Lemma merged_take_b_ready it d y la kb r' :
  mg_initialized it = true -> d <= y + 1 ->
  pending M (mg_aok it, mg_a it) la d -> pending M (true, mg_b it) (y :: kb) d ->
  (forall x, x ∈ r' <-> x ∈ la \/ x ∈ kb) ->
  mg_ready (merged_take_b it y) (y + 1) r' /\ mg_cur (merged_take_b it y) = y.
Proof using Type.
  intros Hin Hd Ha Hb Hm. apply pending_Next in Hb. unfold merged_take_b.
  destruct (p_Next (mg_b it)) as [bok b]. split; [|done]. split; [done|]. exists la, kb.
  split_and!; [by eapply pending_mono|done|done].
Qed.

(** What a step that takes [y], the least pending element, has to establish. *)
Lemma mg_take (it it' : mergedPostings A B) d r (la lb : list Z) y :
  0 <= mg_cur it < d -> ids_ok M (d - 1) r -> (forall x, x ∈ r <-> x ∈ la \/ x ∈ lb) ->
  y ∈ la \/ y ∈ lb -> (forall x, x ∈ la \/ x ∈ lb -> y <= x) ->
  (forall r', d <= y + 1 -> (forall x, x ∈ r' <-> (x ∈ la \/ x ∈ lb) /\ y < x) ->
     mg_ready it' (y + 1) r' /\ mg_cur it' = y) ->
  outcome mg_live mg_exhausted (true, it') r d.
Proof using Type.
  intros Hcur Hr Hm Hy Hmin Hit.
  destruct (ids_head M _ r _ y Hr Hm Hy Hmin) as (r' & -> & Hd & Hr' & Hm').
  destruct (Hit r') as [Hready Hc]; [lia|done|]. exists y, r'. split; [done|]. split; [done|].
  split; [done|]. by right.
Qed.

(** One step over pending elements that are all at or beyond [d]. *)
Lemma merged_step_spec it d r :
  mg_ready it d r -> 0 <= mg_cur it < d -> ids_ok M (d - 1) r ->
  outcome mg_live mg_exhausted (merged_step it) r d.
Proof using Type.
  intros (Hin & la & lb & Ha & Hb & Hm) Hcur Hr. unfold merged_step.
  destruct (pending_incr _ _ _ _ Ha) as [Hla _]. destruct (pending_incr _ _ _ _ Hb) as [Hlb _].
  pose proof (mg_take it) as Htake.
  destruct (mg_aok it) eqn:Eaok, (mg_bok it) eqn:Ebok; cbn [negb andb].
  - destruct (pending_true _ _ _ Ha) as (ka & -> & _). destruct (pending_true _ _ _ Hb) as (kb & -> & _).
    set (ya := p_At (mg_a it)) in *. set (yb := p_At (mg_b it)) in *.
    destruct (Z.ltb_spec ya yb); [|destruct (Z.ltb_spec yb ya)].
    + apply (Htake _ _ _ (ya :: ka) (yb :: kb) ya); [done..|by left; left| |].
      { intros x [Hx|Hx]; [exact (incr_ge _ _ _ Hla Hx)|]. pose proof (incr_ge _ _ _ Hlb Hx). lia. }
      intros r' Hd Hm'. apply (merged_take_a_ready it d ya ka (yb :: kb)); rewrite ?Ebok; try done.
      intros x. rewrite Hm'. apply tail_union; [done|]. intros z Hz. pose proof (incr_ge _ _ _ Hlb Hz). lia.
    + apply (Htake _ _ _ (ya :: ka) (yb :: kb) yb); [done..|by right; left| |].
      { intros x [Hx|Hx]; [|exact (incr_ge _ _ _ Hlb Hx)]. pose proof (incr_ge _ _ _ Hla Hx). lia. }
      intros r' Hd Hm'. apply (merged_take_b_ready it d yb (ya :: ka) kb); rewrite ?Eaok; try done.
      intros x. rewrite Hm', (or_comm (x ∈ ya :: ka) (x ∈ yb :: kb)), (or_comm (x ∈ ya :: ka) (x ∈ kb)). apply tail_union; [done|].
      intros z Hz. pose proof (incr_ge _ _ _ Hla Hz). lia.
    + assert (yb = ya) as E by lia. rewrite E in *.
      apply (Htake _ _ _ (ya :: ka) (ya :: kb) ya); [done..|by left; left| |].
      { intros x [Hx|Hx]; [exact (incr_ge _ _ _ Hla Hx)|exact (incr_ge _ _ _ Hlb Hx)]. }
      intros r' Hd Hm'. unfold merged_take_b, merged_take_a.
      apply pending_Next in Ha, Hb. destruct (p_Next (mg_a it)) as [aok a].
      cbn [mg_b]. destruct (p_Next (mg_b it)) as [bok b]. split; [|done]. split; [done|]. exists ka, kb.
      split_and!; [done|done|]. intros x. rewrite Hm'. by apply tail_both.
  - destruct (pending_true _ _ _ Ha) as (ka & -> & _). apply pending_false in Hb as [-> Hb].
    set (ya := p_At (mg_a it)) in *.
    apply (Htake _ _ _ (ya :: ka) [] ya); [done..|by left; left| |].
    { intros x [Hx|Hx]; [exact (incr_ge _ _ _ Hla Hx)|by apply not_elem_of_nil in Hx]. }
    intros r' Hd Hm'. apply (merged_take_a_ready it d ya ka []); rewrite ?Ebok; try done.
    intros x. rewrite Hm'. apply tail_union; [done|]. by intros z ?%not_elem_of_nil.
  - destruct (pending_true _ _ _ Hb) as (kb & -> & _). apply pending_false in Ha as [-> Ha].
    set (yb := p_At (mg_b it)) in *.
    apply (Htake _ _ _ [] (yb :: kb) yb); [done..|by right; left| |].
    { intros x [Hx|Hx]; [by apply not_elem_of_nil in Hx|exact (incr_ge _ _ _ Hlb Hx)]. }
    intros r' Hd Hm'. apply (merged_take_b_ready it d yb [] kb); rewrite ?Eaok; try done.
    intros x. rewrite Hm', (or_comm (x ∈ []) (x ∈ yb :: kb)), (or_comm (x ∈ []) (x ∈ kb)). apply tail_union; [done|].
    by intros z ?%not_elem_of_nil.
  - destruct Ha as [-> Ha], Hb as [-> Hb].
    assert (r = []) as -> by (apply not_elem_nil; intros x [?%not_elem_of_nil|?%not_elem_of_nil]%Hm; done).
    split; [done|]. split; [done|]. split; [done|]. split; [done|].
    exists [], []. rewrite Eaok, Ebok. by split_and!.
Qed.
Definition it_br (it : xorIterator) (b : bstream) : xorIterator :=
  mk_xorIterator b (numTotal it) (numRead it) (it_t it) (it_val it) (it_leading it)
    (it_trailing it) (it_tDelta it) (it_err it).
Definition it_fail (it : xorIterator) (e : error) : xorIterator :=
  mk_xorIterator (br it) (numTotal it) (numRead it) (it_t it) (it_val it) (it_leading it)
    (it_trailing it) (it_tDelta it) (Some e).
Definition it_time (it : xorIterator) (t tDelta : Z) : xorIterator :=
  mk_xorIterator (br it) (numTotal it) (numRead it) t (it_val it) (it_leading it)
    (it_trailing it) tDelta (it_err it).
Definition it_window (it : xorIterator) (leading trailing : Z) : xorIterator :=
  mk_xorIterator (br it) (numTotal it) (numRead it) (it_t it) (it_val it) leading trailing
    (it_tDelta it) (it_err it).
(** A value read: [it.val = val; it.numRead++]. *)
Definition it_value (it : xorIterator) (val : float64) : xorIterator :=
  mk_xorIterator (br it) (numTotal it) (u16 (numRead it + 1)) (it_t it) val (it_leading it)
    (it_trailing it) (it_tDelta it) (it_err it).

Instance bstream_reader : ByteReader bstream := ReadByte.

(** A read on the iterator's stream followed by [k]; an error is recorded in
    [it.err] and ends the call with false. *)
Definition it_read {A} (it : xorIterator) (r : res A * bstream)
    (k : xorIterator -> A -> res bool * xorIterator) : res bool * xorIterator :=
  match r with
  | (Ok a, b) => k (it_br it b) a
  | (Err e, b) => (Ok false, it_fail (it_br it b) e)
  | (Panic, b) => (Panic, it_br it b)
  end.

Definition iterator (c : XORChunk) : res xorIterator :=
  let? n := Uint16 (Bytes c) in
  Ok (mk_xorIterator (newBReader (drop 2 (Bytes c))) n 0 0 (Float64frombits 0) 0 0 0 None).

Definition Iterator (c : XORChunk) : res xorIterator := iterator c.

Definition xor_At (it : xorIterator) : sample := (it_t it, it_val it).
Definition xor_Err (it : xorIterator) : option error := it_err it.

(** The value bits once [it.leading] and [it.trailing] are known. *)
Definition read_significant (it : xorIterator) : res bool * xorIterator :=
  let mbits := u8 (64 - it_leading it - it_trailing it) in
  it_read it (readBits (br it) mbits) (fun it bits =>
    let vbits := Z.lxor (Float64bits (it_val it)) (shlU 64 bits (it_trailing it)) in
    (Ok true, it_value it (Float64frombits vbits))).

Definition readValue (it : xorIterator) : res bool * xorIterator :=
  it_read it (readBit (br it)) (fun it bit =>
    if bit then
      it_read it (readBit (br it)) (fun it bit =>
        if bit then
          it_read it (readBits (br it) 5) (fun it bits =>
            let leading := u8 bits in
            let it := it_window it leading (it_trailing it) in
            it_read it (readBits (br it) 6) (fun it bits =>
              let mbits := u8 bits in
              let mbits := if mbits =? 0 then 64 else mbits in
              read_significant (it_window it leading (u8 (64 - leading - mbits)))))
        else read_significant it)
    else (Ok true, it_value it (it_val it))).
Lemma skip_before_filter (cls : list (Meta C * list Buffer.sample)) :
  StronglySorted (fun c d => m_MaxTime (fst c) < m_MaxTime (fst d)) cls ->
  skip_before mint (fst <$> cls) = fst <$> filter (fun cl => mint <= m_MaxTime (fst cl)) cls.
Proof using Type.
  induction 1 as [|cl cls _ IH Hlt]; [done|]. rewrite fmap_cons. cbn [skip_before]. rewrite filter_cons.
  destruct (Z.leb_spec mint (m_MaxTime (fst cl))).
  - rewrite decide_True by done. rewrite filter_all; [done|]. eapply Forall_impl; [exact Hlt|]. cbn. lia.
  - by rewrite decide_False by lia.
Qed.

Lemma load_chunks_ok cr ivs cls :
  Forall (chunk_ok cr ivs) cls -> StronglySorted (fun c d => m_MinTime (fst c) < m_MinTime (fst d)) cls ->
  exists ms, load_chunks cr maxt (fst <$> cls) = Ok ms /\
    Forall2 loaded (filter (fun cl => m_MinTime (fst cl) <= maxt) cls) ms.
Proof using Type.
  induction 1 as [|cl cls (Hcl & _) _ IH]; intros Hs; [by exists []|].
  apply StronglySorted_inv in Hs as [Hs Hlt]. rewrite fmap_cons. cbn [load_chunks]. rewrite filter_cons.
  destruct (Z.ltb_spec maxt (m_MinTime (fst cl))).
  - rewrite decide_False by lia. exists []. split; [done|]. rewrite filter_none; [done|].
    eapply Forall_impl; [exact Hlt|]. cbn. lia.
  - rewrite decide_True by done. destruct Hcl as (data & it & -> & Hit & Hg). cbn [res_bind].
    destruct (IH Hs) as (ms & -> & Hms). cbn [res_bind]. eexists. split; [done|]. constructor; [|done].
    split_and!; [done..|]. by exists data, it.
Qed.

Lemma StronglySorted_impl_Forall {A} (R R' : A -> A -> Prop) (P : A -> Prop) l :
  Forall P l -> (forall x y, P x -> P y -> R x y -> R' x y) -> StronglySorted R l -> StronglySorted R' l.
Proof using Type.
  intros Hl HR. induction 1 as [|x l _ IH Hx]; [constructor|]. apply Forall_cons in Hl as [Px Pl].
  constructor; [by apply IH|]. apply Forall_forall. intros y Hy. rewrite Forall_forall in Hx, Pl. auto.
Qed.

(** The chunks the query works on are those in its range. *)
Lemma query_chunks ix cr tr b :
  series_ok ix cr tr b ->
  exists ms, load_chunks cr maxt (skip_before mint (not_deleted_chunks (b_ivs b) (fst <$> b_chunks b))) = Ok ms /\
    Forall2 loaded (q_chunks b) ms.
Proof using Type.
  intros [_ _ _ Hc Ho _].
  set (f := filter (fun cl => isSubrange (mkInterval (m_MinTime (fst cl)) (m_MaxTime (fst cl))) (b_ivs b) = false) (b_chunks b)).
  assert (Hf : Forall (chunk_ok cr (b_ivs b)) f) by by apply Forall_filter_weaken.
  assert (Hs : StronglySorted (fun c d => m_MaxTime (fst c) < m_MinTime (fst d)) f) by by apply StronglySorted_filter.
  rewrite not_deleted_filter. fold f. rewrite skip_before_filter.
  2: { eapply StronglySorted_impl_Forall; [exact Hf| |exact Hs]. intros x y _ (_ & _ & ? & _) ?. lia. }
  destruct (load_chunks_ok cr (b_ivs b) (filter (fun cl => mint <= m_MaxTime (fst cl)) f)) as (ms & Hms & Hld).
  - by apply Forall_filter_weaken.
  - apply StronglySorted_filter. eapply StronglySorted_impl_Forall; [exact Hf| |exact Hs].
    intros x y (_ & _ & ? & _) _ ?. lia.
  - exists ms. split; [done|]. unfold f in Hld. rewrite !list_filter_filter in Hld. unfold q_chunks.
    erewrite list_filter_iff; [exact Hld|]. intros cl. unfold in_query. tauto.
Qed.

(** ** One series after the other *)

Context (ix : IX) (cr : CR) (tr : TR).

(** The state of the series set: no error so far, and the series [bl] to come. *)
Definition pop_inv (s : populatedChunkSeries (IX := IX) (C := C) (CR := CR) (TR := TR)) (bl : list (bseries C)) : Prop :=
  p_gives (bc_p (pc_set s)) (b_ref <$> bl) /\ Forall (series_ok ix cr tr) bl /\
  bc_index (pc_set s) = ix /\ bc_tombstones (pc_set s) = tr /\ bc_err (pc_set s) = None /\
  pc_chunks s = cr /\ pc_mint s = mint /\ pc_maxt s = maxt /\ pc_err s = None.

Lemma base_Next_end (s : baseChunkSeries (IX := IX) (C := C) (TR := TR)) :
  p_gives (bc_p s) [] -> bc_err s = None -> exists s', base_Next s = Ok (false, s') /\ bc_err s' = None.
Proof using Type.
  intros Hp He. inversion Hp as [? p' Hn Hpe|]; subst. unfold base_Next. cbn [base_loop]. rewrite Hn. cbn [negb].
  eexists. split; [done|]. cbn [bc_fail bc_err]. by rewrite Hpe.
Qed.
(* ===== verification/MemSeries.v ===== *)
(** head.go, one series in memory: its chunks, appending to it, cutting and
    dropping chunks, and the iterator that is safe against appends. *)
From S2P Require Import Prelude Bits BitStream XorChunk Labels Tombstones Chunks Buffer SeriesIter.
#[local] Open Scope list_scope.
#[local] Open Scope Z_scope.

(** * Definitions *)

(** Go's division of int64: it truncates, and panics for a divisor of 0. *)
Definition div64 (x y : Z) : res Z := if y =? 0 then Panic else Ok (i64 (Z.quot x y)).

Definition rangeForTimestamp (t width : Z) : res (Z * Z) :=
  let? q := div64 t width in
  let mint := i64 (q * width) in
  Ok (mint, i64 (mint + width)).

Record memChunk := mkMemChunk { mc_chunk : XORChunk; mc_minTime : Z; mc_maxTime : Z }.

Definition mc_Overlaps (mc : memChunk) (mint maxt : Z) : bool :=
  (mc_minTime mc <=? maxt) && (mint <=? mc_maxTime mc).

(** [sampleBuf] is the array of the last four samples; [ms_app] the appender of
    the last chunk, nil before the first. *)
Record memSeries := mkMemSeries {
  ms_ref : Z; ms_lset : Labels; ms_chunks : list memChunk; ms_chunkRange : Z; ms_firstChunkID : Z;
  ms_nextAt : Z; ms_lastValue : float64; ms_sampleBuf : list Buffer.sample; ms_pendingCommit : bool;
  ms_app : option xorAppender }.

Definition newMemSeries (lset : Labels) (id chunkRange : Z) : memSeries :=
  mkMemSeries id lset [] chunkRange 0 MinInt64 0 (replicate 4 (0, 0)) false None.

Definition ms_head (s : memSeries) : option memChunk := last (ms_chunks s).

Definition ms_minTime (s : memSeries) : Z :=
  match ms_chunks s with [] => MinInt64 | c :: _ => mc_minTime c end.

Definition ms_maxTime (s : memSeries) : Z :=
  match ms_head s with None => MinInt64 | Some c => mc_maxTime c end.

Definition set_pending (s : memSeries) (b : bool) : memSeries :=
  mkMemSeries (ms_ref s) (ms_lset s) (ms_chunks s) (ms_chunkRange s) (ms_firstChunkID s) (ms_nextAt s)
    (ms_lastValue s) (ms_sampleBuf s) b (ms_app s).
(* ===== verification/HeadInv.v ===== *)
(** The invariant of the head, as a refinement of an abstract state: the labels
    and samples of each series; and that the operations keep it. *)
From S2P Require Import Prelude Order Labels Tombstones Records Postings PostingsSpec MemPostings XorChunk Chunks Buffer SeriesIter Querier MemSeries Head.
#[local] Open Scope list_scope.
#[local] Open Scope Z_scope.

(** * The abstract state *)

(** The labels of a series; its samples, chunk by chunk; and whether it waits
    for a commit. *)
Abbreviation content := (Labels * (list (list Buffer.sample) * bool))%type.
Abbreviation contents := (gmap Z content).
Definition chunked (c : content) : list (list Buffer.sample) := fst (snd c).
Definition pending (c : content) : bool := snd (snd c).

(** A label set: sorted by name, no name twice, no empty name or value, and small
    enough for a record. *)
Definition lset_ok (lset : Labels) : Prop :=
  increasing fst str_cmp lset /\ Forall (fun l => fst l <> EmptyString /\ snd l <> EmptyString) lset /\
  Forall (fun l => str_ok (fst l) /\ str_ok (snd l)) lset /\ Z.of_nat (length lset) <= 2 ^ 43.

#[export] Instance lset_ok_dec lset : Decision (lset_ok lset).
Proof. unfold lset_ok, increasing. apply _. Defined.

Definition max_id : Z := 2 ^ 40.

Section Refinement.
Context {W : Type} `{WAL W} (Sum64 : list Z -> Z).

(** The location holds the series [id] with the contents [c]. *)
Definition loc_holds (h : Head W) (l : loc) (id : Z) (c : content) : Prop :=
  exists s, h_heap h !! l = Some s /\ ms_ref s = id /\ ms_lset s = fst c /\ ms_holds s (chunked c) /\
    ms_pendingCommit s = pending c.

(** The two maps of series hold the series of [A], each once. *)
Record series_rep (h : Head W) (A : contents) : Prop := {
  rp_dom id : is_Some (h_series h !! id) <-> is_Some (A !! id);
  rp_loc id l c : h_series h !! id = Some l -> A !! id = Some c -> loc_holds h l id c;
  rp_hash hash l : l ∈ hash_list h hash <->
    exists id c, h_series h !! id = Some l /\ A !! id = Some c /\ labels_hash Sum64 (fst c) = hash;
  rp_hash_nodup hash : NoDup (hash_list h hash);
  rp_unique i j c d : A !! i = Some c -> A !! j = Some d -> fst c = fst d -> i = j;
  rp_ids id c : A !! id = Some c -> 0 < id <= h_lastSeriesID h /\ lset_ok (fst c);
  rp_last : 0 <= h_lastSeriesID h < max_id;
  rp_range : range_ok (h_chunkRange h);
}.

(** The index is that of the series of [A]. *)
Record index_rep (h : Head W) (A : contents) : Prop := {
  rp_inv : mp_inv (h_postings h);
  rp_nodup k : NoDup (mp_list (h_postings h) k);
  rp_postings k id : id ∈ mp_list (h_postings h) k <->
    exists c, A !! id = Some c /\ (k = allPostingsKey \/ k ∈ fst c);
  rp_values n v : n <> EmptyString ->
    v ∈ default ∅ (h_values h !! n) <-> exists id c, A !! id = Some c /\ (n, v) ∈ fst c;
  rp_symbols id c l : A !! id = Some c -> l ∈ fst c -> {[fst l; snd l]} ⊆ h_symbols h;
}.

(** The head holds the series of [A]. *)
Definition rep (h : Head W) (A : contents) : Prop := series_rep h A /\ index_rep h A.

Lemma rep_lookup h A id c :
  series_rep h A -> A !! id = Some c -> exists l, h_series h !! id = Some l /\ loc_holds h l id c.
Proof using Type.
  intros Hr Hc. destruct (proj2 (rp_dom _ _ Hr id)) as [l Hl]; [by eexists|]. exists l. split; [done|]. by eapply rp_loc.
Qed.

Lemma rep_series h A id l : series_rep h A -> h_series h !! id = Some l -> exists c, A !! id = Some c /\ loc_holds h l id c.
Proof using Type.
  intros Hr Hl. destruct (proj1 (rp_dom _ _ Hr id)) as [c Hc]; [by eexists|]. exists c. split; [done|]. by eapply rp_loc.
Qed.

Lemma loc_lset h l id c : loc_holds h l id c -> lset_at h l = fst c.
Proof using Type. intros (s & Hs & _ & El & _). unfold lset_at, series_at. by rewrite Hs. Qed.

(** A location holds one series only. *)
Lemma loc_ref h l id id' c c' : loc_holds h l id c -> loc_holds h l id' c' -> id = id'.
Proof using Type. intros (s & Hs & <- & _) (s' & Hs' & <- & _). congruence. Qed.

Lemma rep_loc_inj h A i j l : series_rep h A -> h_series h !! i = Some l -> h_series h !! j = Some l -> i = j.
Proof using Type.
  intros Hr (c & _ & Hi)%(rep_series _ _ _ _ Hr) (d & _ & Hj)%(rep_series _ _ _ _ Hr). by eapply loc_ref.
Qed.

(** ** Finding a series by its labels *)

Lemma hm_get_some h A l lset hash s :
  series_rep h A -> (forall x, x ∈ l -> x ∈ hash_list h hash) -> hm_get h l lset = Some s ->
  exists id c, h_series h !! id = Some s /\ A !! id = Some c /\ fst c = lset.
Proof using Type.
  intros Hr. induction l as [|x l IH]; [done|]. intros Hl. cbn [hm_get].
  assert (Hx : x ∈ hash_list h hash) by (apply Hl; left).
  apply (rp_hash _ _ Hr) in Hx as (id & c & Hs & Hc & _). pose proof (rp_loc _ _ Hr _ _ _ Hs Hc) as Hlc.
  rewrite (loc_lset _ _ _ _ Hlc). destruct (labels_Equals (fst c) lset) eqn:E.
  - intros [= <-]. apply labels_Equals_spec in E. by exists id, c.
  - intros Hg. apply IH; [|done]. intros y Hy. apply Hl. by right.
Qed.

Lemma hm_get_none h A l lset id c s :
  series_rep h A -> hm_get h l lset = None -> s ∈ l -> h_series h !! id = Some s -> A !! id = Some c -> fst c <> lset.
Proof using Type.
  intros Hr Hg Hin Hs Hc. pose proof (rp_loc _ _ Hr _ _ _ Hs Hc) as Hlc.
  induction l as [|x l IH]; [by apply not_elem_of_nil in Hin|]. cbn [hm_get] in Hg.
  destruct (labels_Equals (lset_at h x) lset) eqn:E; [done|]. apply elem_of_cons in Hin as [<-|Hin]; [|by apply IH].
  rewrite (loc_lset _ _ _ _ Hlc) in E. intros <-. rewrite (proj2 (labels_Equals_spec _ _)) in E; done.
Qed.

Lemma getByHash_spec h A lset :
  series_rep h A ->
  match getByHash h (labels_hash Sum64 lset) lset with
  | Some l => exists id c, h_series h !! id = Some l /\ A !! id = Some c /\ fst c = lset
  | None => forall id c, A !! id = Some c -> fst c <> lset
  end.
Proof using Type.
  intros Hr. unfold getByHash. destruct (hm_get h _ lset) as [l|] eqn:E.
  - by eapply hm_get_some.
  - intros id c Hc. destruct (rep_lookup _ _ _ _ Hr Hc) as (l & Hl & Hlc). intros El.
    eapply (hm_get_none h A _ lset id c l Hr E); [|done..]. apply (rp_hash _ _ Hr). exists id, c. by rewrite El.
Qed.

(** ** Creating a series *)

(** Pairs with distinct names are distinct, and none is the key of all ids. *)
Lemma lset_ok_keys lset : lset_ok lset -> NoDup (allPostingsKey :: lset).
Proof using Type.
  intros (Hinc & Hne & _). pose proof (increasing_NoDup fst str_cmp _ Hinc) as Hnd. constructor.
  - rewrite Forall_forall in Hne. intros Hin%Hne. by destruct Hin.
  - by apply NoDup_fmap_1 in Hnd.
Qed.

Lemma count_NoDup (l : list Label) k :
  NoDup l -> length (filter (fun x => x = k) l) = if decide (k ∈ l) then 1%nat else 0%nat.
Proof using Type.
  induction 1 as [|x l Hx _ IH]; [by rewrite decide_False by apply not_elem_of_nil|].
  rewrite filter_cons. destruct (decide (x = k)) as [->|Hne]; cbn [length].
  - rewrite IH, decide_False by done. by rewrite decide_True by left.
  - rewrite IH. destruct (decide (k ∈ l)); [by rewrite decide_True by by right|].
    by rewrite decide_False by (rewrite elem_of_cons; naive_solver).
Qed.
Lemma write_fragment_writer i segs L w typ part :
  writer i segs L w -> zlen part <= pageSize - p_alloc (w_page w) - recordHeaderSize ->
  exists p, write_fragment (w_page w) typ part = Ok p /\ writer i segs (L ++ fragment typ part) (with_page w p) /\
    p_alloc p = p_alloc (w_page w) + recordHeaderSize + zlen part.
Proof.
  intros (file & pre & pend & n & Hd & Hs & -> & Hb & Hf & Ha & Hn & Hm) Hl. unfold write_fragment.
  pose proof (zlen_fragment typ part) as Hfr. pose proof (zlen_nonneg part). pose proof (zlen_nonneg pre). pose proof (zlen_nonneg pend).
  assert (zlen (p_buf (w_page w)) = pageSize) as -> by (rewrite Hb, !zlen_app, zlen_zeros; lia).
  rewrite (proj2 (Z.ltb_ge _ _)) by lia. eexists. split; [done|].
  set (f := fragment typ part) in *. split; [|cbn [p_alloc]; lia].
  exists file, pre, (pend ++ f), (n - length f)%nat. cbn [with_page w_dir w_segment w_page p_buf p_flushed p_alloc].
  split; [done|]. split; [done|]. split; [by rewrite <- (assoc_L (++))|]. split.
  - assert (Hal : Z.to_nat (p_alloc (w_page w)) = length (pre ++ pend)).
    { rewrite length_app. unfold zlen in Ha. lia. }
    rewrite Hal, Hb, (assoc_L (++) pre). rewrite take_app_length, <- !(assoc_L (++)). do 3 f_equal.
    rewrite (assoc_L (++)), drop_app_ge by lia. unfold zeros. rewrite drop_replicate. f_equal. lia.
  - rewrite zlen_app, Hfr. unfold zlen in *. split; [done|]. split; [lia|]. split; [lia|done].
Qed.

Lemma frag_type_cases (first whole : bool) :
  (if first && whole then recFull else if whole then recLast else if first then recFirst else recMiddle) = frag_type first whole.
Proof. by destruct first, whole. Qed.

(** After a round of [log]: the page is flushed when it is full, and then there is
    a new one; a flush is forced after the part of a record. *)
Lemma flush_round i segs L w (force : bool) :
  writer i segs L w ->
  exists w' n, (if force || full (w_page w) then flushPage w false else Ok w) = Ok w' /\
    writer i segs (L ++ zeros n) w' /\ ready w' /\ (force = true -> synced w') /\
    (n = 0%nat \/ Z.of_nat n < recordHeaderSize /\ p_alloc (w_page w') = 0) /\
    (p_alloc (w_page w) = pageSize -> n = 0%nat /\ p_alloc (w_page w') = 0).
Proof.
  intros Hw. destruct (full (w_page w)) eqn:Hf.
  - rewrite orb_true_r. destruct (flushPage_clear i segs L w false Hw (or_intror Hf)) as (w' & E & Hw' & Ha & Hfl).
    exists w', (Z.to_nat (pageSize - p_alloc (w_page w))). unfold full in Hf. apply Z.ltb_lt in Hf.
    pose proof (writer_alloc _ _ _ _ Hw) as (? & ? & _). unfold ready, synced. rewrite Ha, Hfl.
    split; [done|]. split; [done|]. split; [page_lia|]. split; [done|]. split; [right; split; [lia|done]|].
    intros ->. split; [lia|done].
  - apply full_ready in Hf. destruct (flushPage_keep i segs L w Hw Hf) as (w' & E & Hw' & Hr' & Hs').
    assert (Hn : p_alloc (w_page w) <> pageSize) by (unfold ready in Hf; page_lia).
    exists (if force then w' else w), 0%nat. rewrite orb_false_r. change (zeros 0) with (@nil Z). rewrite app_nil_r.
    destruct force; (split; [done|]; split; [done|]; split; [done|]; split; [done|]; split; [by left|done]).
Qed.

==*==

- **Work order**
Each line in the listing above from the one containing "A * bstream)" through the one containing "it_read it (readBits (br it) mbits)" should be repeated exactly, and no other line.

- **Written answer**
Definition it_read {A} (it : xorIterator) (r : res A * bstream)
    (k : xorIterator -> A -> res bool * xorIterator) : res bool * xorIterator :=
  match r with
  | (Ok a, b) => k (it_br it b) a
  | (Err e, b) => (Ok false, it_fail (it_br it b) e)
  | (Panic, b) => (Panic, it_br it b)
  end.

Definition iterator (c : XORChunk) : res xorIterator :=
  let? n := Uint16 (Bytes c) in
  Ok (mk_xorIterator (newBReader (drop 2 (Bytes c))) n 0 0 (Float64frombits 0) 0 0 0 None).

Definition Iterator (c : XORChunk) : res xorIterator := iterator c.

Definition xor_At (it : xorIterator) : sample := (it_t it, it_val it).
Definition xor_Err (it : xorIterator) : option error := it_err it.

(** The value bits once [it.leading] and [it.trailing] are known. *)
Definition read_significant (it : xorIterator) : res bool * xorIterator :=
  let mbits := u8 (64 - it_leading it - it_trailing it) in
  it_read it (readBits (br it) mbits) (fun it bits =>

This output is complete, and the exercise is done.